Guild Wars 2 gets more social in upcoming expansion with Pact Commander Mastery

ArenaNet LLC’s buy-to-play massively multiplayer online (MMO) game Guild Wars 2 has almost reached its third birthday and has its first expansion planned for release this year. While the game has seen a number of user experience changes and upgrades, the Heart of Thorns expansion promises not only to expand the content and breadth of the game but also add to the social experience of users.

During the Gamescom 2015 conference in Germany the ArenaNet team published a Points of Interest podcast on Twitch to talk about the upcoming Mastery System—an addition to the game that will arrive with the expansion that will provide players further progression into the game.

While multiple Mastery Tracks are expected, only the “Pact Commander Mastery” has been detailed to players, and it appears to be a very social one.

At one mastery point players will receive access to Pact Mentor, which provides a special mentoring tag and chat icon. While the mentor tag is on the player will be visible on the map and marked as a “mentor” or a helper, and when they speak in chat it will highlight their messages. Having this track active also adds 5 percent swiftness to the commander and their party when in a player city (which act as in-game social areas). More swiftness in cities comes from going further down this track.

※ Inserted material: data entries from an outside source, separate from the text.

Definition find_hook (i : Z) (s : st) : option webhook := find_first (λ w, w_id w =? i) (hooks s).
Definition update_hook (i : Z) (f : webhook → webhook) (s : st) : st :=
  set_hooks ((λ w, if w_id w =? i then f w else w) <$> hooks s) s.

Definition with_failures (active : option bool) (n : Z) (w : webhook) : webhook :=
  mk_webhook (w_id w) (url w) (events w) (secret w) (api_key_id w) (default (is_active w) active) n (owner_email w) (tls_skip_verify w).
Definition with_secret (x : string) (w : webhook) : webhook :=
  mk_webhook (w_id w) (url w) (events w) (Some x) (api_key_id w) (is_active w) (consecutive_failures w) (owner_email w) (tls_skip_verify w).

(** ** [LIKE] *)

(** ASCII letters compare without case; a percent sign stands for any text, an underscore for any character. *)
Definition same_char (a b : ascii) : bool := Ascii.eqb (lower_char a) (lower_char b).
Fixpoint like (pattern s : string) : bool :=
  match pattern with
  | EmptyString => is_empty s
  | String "%" p =>
      (fix any (s : string) := like p s || match s with String _ t => any t | EmptyString => false end) s
  | String c p => match s with String d t => (Ascii.eqb c "_" || same_char c d) && like p t | EmptyString => false end
  end.

(** [is_active = 1 AND (events IS NULL OR events LIKE ?)] *)
Definition interested (event : string) (w : webhook) : bool :=
  is_active w && match events w with None => true | Some l => like (String "%" (event +:+ "%")) l end.

Inductive answer := Status (code : Z) | NoAnswer (e : jserror).
Definition delivered (a : answer) : bool := match a with Status c => (200 <=? c) && (c <? 300) | NoAnswer _ => false end.

Section service.
Context (encryptField : string → string) (decryptField : string → outcome jserror string)
  (hmac : string → string → string) (iso : Z → string) (production breakGlass : bool)
  (parse_url : string → option (string * string)).

(** ** Registration *)

Definition bad_request (message : string) : jserror := EPlain message.
(** The loop of the scheduler does not stop at a wallet that fails: it counts
    the failures, and every record of the wallets that could be read is in the
    store, whichever others failed. *)
Theorem loop_skips_failures now uuid l n e s :
  (∀ w r, w ∈ l → fetch_wallet w = Ret r → ids_ok r) →
  (∀ i j i' j', uuid i j = uuid i' j' → i = i' ∧ j = j') →
  (∀ i j, map_get (Transaction._store (txs s)) (uuid i j) = None) →
  let '(res, s') := sync_loop now uuid l n e s in
  (∃ total, res = Ret (total, e + Z.of_nat (length (filter (λ w, is_ret (fetch_wallet w) = false) l)))) ∧
  (∀ h, h ∈ hashes (txs s) → h ∈ hashes (txs s')) ∧
  ∀ w records r, w ∈ l → fetch_wallet w = Ret records → r ∈ records → r_id r ∈ hashes (txs s').
Proof.
  revert uuid n e s. induction l as [|w l IH]; intros uuid n e s Hids Hinj Hfresh; cbn [sync_loop].
  { stx_unfold. split_and!; [eexists; f_equal; f_equal; cbn; lia|done|]. intros w ?? Hw. by apply elem_of_nil in Hw. }
  destruct (sync_wallet_cases now (uuid O) w s) as (s1 & Hs1 & Hk & Hmono & Hcase).
  { intros r Hr. by eapply Hids; [apply list_elem_of_here|]. }
  { intros i j Hij. by apply Hinj in Hij as [_ ?]. }
  { apply Hfresh. }
  stx_unfold. unfold try_catch.
  assert (Hnext : ∀ n e, let '(res, s') := sync_loop now (λ i, uuid (S i)) l n e s1 in
    (∃ total, res = Ret (total, e + Z.of_nat (length (filter (λ w, is_ret (fetch_wallet w) = false) l)))) ∧
    (∀ h, h ∈ hashes (txs s1) → h ∈ hashes (txs s')) ∧
    ∀ w records r, w ∈ l → fetch_wallet w = Ret records → r ∈ records → r_id r ∈ hashes (txs s')).
  { intros n' e'. apply IH.
    - intros w' r Hw. by eapply Hids, list_elem_of_further.
    - intros i j i' j' Hij. apply Hinj in Hij as [??]. split; [lia|done].
    - intros i j. apply Hk; [apply Hfresh|]. intros k Hij. by apply Hinj in Hij as [? _]. }
  clear IH Hk. destruct (syncWalletTransactions now (uuid O) (address w) 500 None None s) as [res1 s1'].
  cbn [fst snd] in *. subst s1'. destruct (fetch_wallet w) as [recs|x] eqn:Hw.
  - destruct Hcase as [Hr Hrec]. destruct res1 as [r1|]; [|done]. specialize (Hnext (n + synced r1) (e + 0)).
    destruct (sync_loop _ _ _ _ _ _) as [res s']. destruct Hnext as ((total & ->) & Hm & Hin). split_and!.
    + exists total. rewrite filter_cons_False by by rewrite Hw. do 2 f_equal. lia.
    + intros h Hh. by apply Hm, Hmono.
    + intros w' records r [->|Hw']%elem_of_cons Hf Hr'; [|by eapply Hin]. rewrite Hw in Hf. injection Hf as <-. by apply Hm, Hrec.
  - subst res1. specialize (Hnext (n + 0) (e + 1)).
    destruct (sync_loop _ _ _ _ _ _) as [res s']. destruct Hnext as ((total & ->) & Hm & Hin). split_and!.
    + exists total. rewrite filter_cons_True by by rewrite Hw. cbn [length]. do 2 f_equal. lia.
    + intros h Hh. by apply Hm, Hmono.
    + intros w' records r [->|Hw']%elem_of_cons Hf Hr'; [|by eapply Hin]. by rewrite Hw in Hf.
Qed.
(** The loop from a current choice [a]. *)
Lemma select_go_from eligible a excluded pool :
  is_Some (rk (key a)) → (∀ x, x ∈ pool → eligible x = true → is_Some (rk (key x))) →
  ∃ r, select_go eligible (key a) (Some (id a)) excluded pool =
         (Some (id r), excluded ++ (id <$> filter (λ x, eligible x = false) pool)) ∧
       (r = a ∨ (r ∈ pool ∧ eligible r = true)) ∧
       better r a ∧ ∀ x, x ∈ pool → eligible x = true → better r x.
Proof.
  revert a excluded. induction pool as [|y pool IH]; intros a excluded Ha Hpool.
  { exists a. cbn. rewrite app_nil_r. split_and!; [done|by left|by apply better_refl|].
    intros x Hx. by apply elem_of_nil in Hx. }
  assert (Hrest : ∀ x, x ∈ pool → eligible x = true → is_Some (rk (key x))).
  { intros x Hx. apply Hpool. by right. }
  cbn [select_go]. rewrite filter_cons. destruct (eligible y) eqn:Hy; cbn [negb].
  2:{ rewrite decide_True by done. destruct (IH a (excluded ++ [id y]) Ha Hrest) as (r & Hr & Hin & Hb & Hall).
      exists r. rewrite Hr, <- app_assoc. split_and!; [done| |done|].
      - destruct Hin as [->|[? ?]]; [by left|right; split; [by right|done]].
      - intros x [->|Hx]%elem_of_cons Hex; [congruence|by apply Hall]. }
  rewrite decide_False by congruence.
  assert (Hry : is_Some (rk (key y))) by (apply Hpool; [left|done]).
  pose proof (loop_test a y Ha Hry) as Ht.
  destruct (_ || _).
  - destruct (IH y excluded Hry Hrest) as (r & Hr & Hin & Hb & Hall).
    exists r. split_and!; [done| |by eapply better_trans|].
    + right. destruct Hin as [->|[? ?]]; split; [left|done|by right|done].
    + intros x [->|Hx]%elem_of_cons Hex; [done|by apply Hall].
  - destruct (IH a excluded Ha Hrest) as (r & Hr & Hin & Hb & Hall).
    exists r. split_and!; [done| |done|].
    + destruct Hin as [->|[? ?]]; [by left|right; split; [by right|done]].
    + intros x [->|Hx]%elem_of_cons Hex; [by eapply better_trans|by apply Hall].
Qed.

(** The whole loop, from the neutral key: nothing eligible gives [null], else
    the best eligible element; the excluded ones in order. *)
Lemma select_go_spec eligible best pool :
  (∀ x, x ∈ pool → eligible x = true → is_Some (rk (key x)) ∧ klt (key x) best = true) →
  let '(sel, excluded) := select_go eligible best None [] pool in
  excluded = id <$> filter (λ x, eligible x = false) pool ∧
  match sel with
  | None => ∀ x, x ∈ pool → eligible x = false
  | Some i => ∃ r, r ∈ pool ∧ eligible r = true ∧ i = id r ∧
                   ∀ x, x ∈ pool → eligible x = true → better r x
  end.
Proof.
  intros Hpool.
  assert (Hgen : ∀ excluded,
    select_go eligible best None excluded pool =
      match filter (λ x, eligible x = true) pool with
      | [] => (None, excluded ++ (id <$> filter (λ x, eligible x = false) pool))
      | _ => select_go eligible best None excluded pool
      end ∧ (filter (λ x, eligible x = true) pool ≠ [] → ∃ r,
        select_go eligible best None excluded pool =
          (Some (id r), excluded ++ (id <$> filter (λ x, eligible x = false) pool)) ∧
        r ∈ pool ∧ eligible r = true ∧ ∀ x, x ∈ pool → eligible x = true → better r x)).
  { induction pool as [|y pool IH]; intros excluded.
    { split; [|done]. cbn. by rewrite app_nil_r. }
    assert (Hrest : ∀ x, x ∈ pool → eligible x = true → is_Some (rk (key x)) ∧ klt (key x) best = true).
    { intros x Hx. apply Hpool. by right. }
    cbn [select_go]. rewrite !filter_cons. destruct (eligible y) eqn:Hy; cbn [negb].
    - rewrite decide_True, decide_False by congruence. split; [done|]. intros _.
      destruct (Hpool y ltac:(left) Hy) as [Hry Hlt]. rewrite Hlt. cbn [orb].
      destruct (select_go_from eligible y excluded pool Hry) as (r & Hr & Hin & Hb & Hall).
      { intros x Hx Hex. by apply Hrest. }
      exists r. split_and!; [done| | |].
      + destruct Hin as [->|[? _]]; [left|by right].
      + by destruct Hin as [->|[_ ?]].
      + intros x [->|Hx]%elem_of_cons Hex; [done|by apply Hall].
    - rewrite decide_False, decide_True by congruence.
      destruct (IH Hrest (excluded ++ [id y])) as [H1 H2]. rewrite <- app_assoc in H1, H2. split.
      + rewrite H1 at 1. destruct (filter _ pool) eqn:Hf; [done|]. symmetry. reflexivity.
      + intros Hne. destruct (H2 Hne) as (r & Hr & Hin & Hb & Hall). exists r.
        split_and!; [done|by right|done|].
        intros x [->|Hx]%elem_of_cons Hex; [congruence|by apply Hall]. }
  destruct (Hgen []) as [H1 H2].
  destruct (filter (λ x, eligible x = true) pool) as [|y l] eqn:Hf.
  - rewrite H1. cbn. split; [done|]. intros x Hx. apply not_true_is_false. intros Hex.
    assert (Hin : x ∈ filter (λ x, eligible x = true) pool) by by apply list_elem_of_filter.
    rewrite Hf in Hin. by apply elem_of_nil in Hin.
  - destruct (H2 ltac:(done)) as (r & -> & ? & ? & ?). cbn. split; [done|]. by exists r.
Qed.

End select.
(** ** Strategies *)

Record recipient := mk_recipient {
  rid : string;
  displayName : option string;
  latitude : option num;
  longitude : option num;
  campaignDeadline : option Z;
  weight : num;
  priority : num;
}.

(** The result of [select]: [selectedId] may be [null]. *)
Definition selection : Type := option string * list string.

(** Numbers with [Infinity] above them: the running minimum. *)
Definition ext_compare (a b : option Z) : option comparison :=
  Some (match a, b with
        | Some x, Some y => Z.compare x y
        | Some _, None => Lt
        | None, Some _ => Gt
        | None, None => Eq
        end).
Definition ext_rank (a : option Z) : option (Z * Z * Z) :=
  Some (match a with Some x => (0, x, 0) | None => (1, 0, 0) end).

Lemma ext_compare_rank a b :
  ext_compare a b = match ext_rank a, ext_rank b with
                    | Some k, Some l => Some (key_compare k l)
                    | _, _ => None
                    end.
Proof.
  destruct a as [x|], b as [y|]; try done. unfold ext_compare. cbn. by destruct (Z.compare x y).
Qed.

(** [donationTotals.get(id) ?? 0] *)
Definition total_of (totals : gmap string Z) (r : recipient) : Z := default 0 (totals !! rid r).

Definition select_highest_need (pool : list recipient) (totals : gmap string Z) : selection :=
  select_go rid (λ r, Some (total_of totals r)) ext_compare (λ _, true) None None [] pool.

Definition select_campaign_urgency (pool : list recipient) (now : Z) : outcome jserror selection :=
  match select_go rid (λ r, (λ d, d - now) <$> campaignDeadline r) ext_compare
          (λ r, match campaignDeadline r with Some d => negb (d <? now) | None => false end)
          None None [] pool with
  | (None, _) => Throw (BusinessLogicError (code_ref "NO_ACTIVE_CAMPAIGNS"))
  | s => Ret s
  end.

(** [haversine]: trigonometry is the host's; the distance is a parameter. *)
Definition select_geographic (haversine : num → num → num → num → num) (pool : list recipient)
    (donor : option (num * num)) : outcome jserror selection :=
  match donor with
  | None => Throw (ValidationError_with (code_ref "DONOR_COORDINATES_REQUIRED"))
  | Some (dlat, dlon) =>
      match select_go rid
              (λ r, match latitude r, longitude r with
                    | Some la, Some lo => haversine dlat dlon la lo
                    | _, _ => S754_nan
                    end) SFcompare
              (λ r, bool_decide (latitude r ≠ None) && bool_decide (longitude r ≠ None))
              num_inf None [] pool with
      | (None, _) => Throw (BusinessLogicError (code_ref "NO_ELIGIBLE_RECIPIENTS"))
      | s => Ret s
      end
  end.

(** The greatest priority: comparison the other way round. *)
Definition select_priority (pool : list recipient) : selection :=
  select_go rid priority (λ a b, SFcompare b a) (λ _, true) (S754_infinity true) None [] pool.

(** [get(id) || 0]: a zero BigInt is falsy and becomes the Number 0, so the
    comparator subtracts Numbers only when both totals are zero; otherwise the
    subtraction or the result's conversion to a Number is a TypeError.  With two
    elements or more every element is compared at least once. *)
Definition select_lowest_total (pool : list recipient) (totals : gmap string Z) : outcome jserror selection :=
  match pool with
  | [] => Throw (EPlain "Pool is empty")
  | r :: rest =>
      if negb (bool_decide (rest = [])) && existsb (λ r, negb (total_of totals r =? 0)) pool
      then Throw (EType "Cannot convert a BigInt value to a number")
      else Ret (Some (rid r), [])
  end.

Also at one mastery point players will receive access to Productive Downtime, which provides a crafting XP bonus for every item crafted. Guild Wars 2, like most MMOs, has an item crafting system that has players gather resources and make them into useful items (weapons, armor, equipment, other consumables, etc.). Like everything else in GW2 crafting must be leveled, this will make that go faster.

At two mastery points players get Supply Line Management, which provides “access to a network of regional merchants across Tyria.” There appear to be seven merchants and total and they will randomly move around the world of Guild Wars 2 and will provide new strange items and perhaps old crafting recipes that have been retired. This mastery point also provides 15 percent swiftness in cities.

At three mastery points Noblesse Oblige opens up, which allows players to revive lower-levelled players faster, and revives also remove downed penalties such as armor damage. This is another socially-oriented track element that means that veteran players can assist lower leveled players more easily when they get killed. Although there is no “cost” to armor damage (just time to get it fixed) so the social element here is that it keeps new players in the field faster by resurrecting them faster and making it so they don’t need to visit a repair station as often.

Finally, at five mastery points Advanced Logistics is opened up, which allows players to turn on “auto-loot.” This is more of a quality-of-life user experience enhancement than anything as it means that GW2 players no longer need to press ‘F’ to pick up items dropped by slain enemies and it is just vacuumed up into their inventory. It also adds 30% swiftness to the player in cities.

Guild Wars 2 has been out almost three years and is only waiting its first expansion—while the much older and venerable, at 11 years, MMO World of Warcraft is looking at its sixth expansion, Legion. To keep up with such titles as WoW, GW2 has been in dire need of such an expansion—although the game does keep itself fresh through monthly changes to content, this is rarely enough.

Of player tags and Tyria socialization

GW2 already has “tags” for players called Commander Tags. This capability allows a player to make themselves visible on the overland map via a sort of shield shaped colored marker (often referred to as a “Dorito” by the playerbase.) It is used mostly to command forces in the giant open-world PvP zones for World vs. World.

Players also use commander tags to lead new players in learning earlier content or to guide people in opening up world bosses. Players also use commander tags to assist with jumping puzzles, special events, and anything complex in the game that requires the attention of multiple players (some of whom may not know how to participate yet.)

As a result, the mentor tags will likely be used very similarly by players who already act as mentors.

An important note brought up in the Points of Interest dialogue is that while mentor tags will be available to all players for only one mastery point (and commander tags cost 300 gold) the ArenaNet team does not see players using them to be antisocial. And, if players do decide to “troll” as mentors and mistreat players, the report function does still exist.